The opening track, “Real House”, is a nearly six-minute piano plunge into the depths of memory and nostalgia that the rest of the album neglects in its poeticness. The gentle acoustics and keys that seem to hammer, yet hasten themselves from wailing, exist only for Lenker’s voice to relieve the tension. The track resembles the ambient profoundness of “Mount Eerie,” while also offering something entirely more pointed than the rest of Lenker and Big Thief’s discography. The lyrics “So many dreams of flying/Rising high over the crowd/And they go ‘oh man, look at her go’/And I’d go” loom like a proverb over the rest of the album’s playfulness. 

“Fool”, a pre-released track of the album, has an angular and folksy tilt. The catchiness of the hand-plucking guitar contrasts lyrics that capture the experience of having two feet stuck in the mud with an indecisive lover while watching the rest of humanity continue. 
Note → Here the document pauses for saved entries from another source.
(** What a node returned is what the function of the contents gives. *)
Lemma OR_returned fuel b depth c alpha beta (w w' : world) v :
  (b < fresh w)%nat ->
  MinimaxBooleanOR fuel b depth c alpha beta w = Returns v w' ->
  OR_value fuel (objects w b) depth c = Some v /\ frame b w w'.
Proof.
  intros L E.
  pose proof (proj1 (nodes_refine fuel) b depth c alpha beta w L) as H.
  destruct (OR_value _ _ _ _).
  - destruct H as [w1 [E1 F1]]. rewrite E in E1. injection E1 as <- <-.
    now split.
  - rewrite E in H. discriminate.
Qed.

Lemma AND_returned fuel b depth c alpha beta (w w' : world) v :
  (b < fresh w)%nat ->
  MinimaxBooleanAND fuel b depth c alpha beta w = Returns v w' ->
  AND_value fuel (objects w b) depth c = Some v /\ frame b w w'.
Proof.
  intros L E.
  pose proof (proj2 (nodes_refine fuel) b depth c alpha beta w L) as H.
  destruct (AND_value _ _ _ _).
  - destruct H as [w1 [E1 F1]]. rewrite E in E1. injection E1 as <- <-.
    now split.
  - rewrite E in H. discriminate.
Qed.

Lemma AND_computed fuel b depth c alpha beta (w : world) v :
  (b < fresh w)%nat ->
  AND_value fuel (objects w b) depth c = Some v ->
  exists w', MinimaxBooleanAND fuel b depth c alpha beta w = Returns v w' /\
             frame b w w'.
Proof.
  intros L E.
  pose proof (proj2 (nodes_refine fuel) b depth c alpha beta w L) as H.
  now rewrite E in H.
Qed.

End Refinement.

(** ** The loops as folds *)

Section Folds.

Variable child : point -> option verdict.

Lemma OR_fold_score c moves :
  forall is_win best_points win col points,
    OR_fold child c moves is_win best_points = Some (win, col, points) ->
    best_points <= points /\ col = c.
Proof.
  induction moves as [|move rest IH]; intros * E; cbn [OR_fold] in E.
  - injection E as _ <- <-. split; [lia | reflexivity].
  - destruct (child move) as [v|]; [|discriminate].
    destruct (seen_from c v) as [win1 p1].
    apply IH in E as [Hle Hc]. split; [|exact Hc].
    destruct (best_points <? p1) eqn:Lt; [apply Z.ltb_lt in Lt|]; lia.
Qed.

Lemma OR_fold_negative c moves :
  (forall move win p,
      In move moves ->
      option_map (seen_from c) (child move) = Some (win, p) -> p < 0) ->
  forall is_win win col points,
    OR_fold child c moves is_win 0 = Some (win, col, points) -> points = 0.
Proof.
  induction moves as [|move rest IH]; intros Neg * E; cbn [OR_fold] in E.
  - now injection E as _ _ <-.
  - pose proof (fun win p => Neg move win p (or_introl eq_refl)) as N.
    destruct (child move) as [v|]; [|discriminate]. cbn [option_map] in N.
    destruct (seen_from c v) as [win1 p1]. specialize (N win1 p1 eq_refl).
    replace (0 <? p1) with false in E by (symmetry; apply Z.ltb_ge; lia).
    eapply IH; [|exact E]. intros m w1 p Hin. apply Neg. now right.
Qed.

(** Children that all read as no win with a negative score leave the OR
    loop at what it started with: no win, 0 points. *)
Lemma OR_fold_no_win c moves :
  (forall move, In move moves ->
     exists p, option_map (seen_from c) (child move) = Some (false, p) /\
               p < 0) ->
  OR_fold child c moves false 0 = Some (false, c, 0).
Proof.
  induction moves as [|move rest IH]; intros H; cbn [OR_fold].
  - reflexivity.
  - destruct (H move (or_introl eq_refl)) as [p [Hm Hp]].
    destruct (child move) as [v|]; [|discriminate]. cbn [option_map] in Hm.
    injection Hm as Hm. rewrite Hm.
    replace (0 <? p) with false by (symmetry; apply Z.ltb_ge; lia).
    apply IH. intros m Hin. apply H. now right.
Qed.

Lemma AND_fold_refuted c pre move post p :
  (forall m, In m pre ->
     exists p', option_map (seen_from (opposite_color c)) (child m)
                = Some (true, p')) ->
  option_map (seen_from (opposite_color c)) (child move) = Some (false, p) ->
  forall worst_points,
    AND_fold child c (pre ++ move :: post) worst_points
    = Some (false, opposite_color c, p).
Proof.
  intros Hpre Hm. induction pre as [|m0 pre IH]; intros wp; cbn [app AND_fold].
  - destruct (child move) as [v|]; [|discriminate]. cbn [option_map] in Hm.
    injection Hm as Hm. now rewrite Hm.
  - destruct (Hpre m0 (or_introl eq_refl)) as [p0 H0].
    destruct (child m0) as [v|]; [|discriminate]. cbn [option_map] in H0.
    injection H0 as H0. rewrite H0. cbn [negb]. apply IH.
    intros m Hin. apply Hpre. now right.
Qed.

Lemma AND_fold_all_win c moves scores :
  Forall2 (fun m p => option_map (seen_from (opposite_color c)) (child m)
                      = Some (true, p)) moves scores ->
  forall worst_points,
    AND_fold child c moves worst_points
    = Some (true, opposite_color c, fold_left Z.min scores worst_points).
Proof.
  induction 1 as [|m p moves scores Hm _ IH]; intros wp; cbn [AND_fold fold_left].
  - reflexivity.
  - destruct (child m) as [v|]; [|discriminate]. cbn [option_map] in Hm.
    injection Hm as Hm. rewrite Hm. cbn [negb]. rewrite IH. do 3 f_equal.
    destruct (p <? wp) eqn:Lt; [apply Z.ltb_lt in Lt | apply Z.ltb_ge in Lt]; lia.
Qed.

Lemma fold_left_min_right (l : list Z) a :
  fold_left Z.min l a = fold_right Z.min a l.
Proof.
  revert a. induction l as [|x l IH]; intros a; cbn; [reflexivity|].
  rewrite IH. clear IH. revert a x.
  induction l as [|y l IH]; intros a x; cbn; [lia|].
  rewrite IH. lia.
Qed.

(** After a win has been recorded with [best_points], moves that prove no
    more than that change nothing. *)
Lemma Minimax_fold_won post :
  forall best_points best_move r,
    (forall m col p, In m post -> child m = Some (true, col, p) ->
                     p <= best_points) ->
    Minimax_fold child post best_points best_move 2 = Some r ->
    r = (2, best_move).
Proof.
  induction post as [|m0 post IH]; intros * Hle E; cbn [Minimax_fold] in E.
  - now injection E as <-.
  - destruct (child m0) as [[[win col] p]|] eqn:Em; [|discriminate].
    assert (B : win && (best_points <? p) = false).
    { destruct win; [|reflexivity]. cbn. apply Z.ltb_ge.
      eapply Hle; [now left | exact Em]. }
    rewrite B in E. cbn in E. apply IH in E; [exact E|].
    intros m col' p' Hin. apply Hle. now right.
Qed.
“Evol” is a fragile testament to facing forwards in a backward world. Lenker’s impressive ability to weave meaning through wordplay shows on this track. She sings, “Love spells evol, backwards, people/ Words back, words backwards are lethal/ Time spells emit, who can see it?/ Feel says leef, tips eas is sea spit.” The distillation of the experience is dizzying, but almost purposely, as the following track “Candleflame” stagnates this momentum, merely existing to show the gritty texture the album embraces. 

“Vampire Empire,” a track released in July by Big Thief, is re-recorded on this album to show Lenker’s evolution. The track is stripped down with raw off-the-cuff vocals that cut the album in half with its whimsical agitation. 

The most obvious allusions to nature and the impending doom of climate change come from “Donut Seam”, featuring Hakim’s vocals. The two sing together in the chorus, “This whole world is dying/ Don’t it seem like a good time for swimming/ Before all the water disappears?” The track reflects on the end of a relationship alongside the end of the world. However, Lenker is reflecting fondly, with a finality that doesn’t feel final. The track feels like it should be the end of the album as it reminds us of its purpose— to not fear how the world as we know it will fade. 

The final track on the album, “Ruined,” pulls us back into a loop. Similar to “Real House” the piano draws us back into an earnest spiral. The song in itself describes continuity, the experience of being drawn into someone the moment they appear again, even in memory. 

“Bright Future” is perhaps the most lived-in of Lenker’s solo albums. The album effortlessly weaves the complexity of appreciating all that is pretty and painful in life whilst loss and change never cease to reel you back in. This gracious maturity makes “Bright Future” Lenker’s most emotionally extensive and impressive project to date.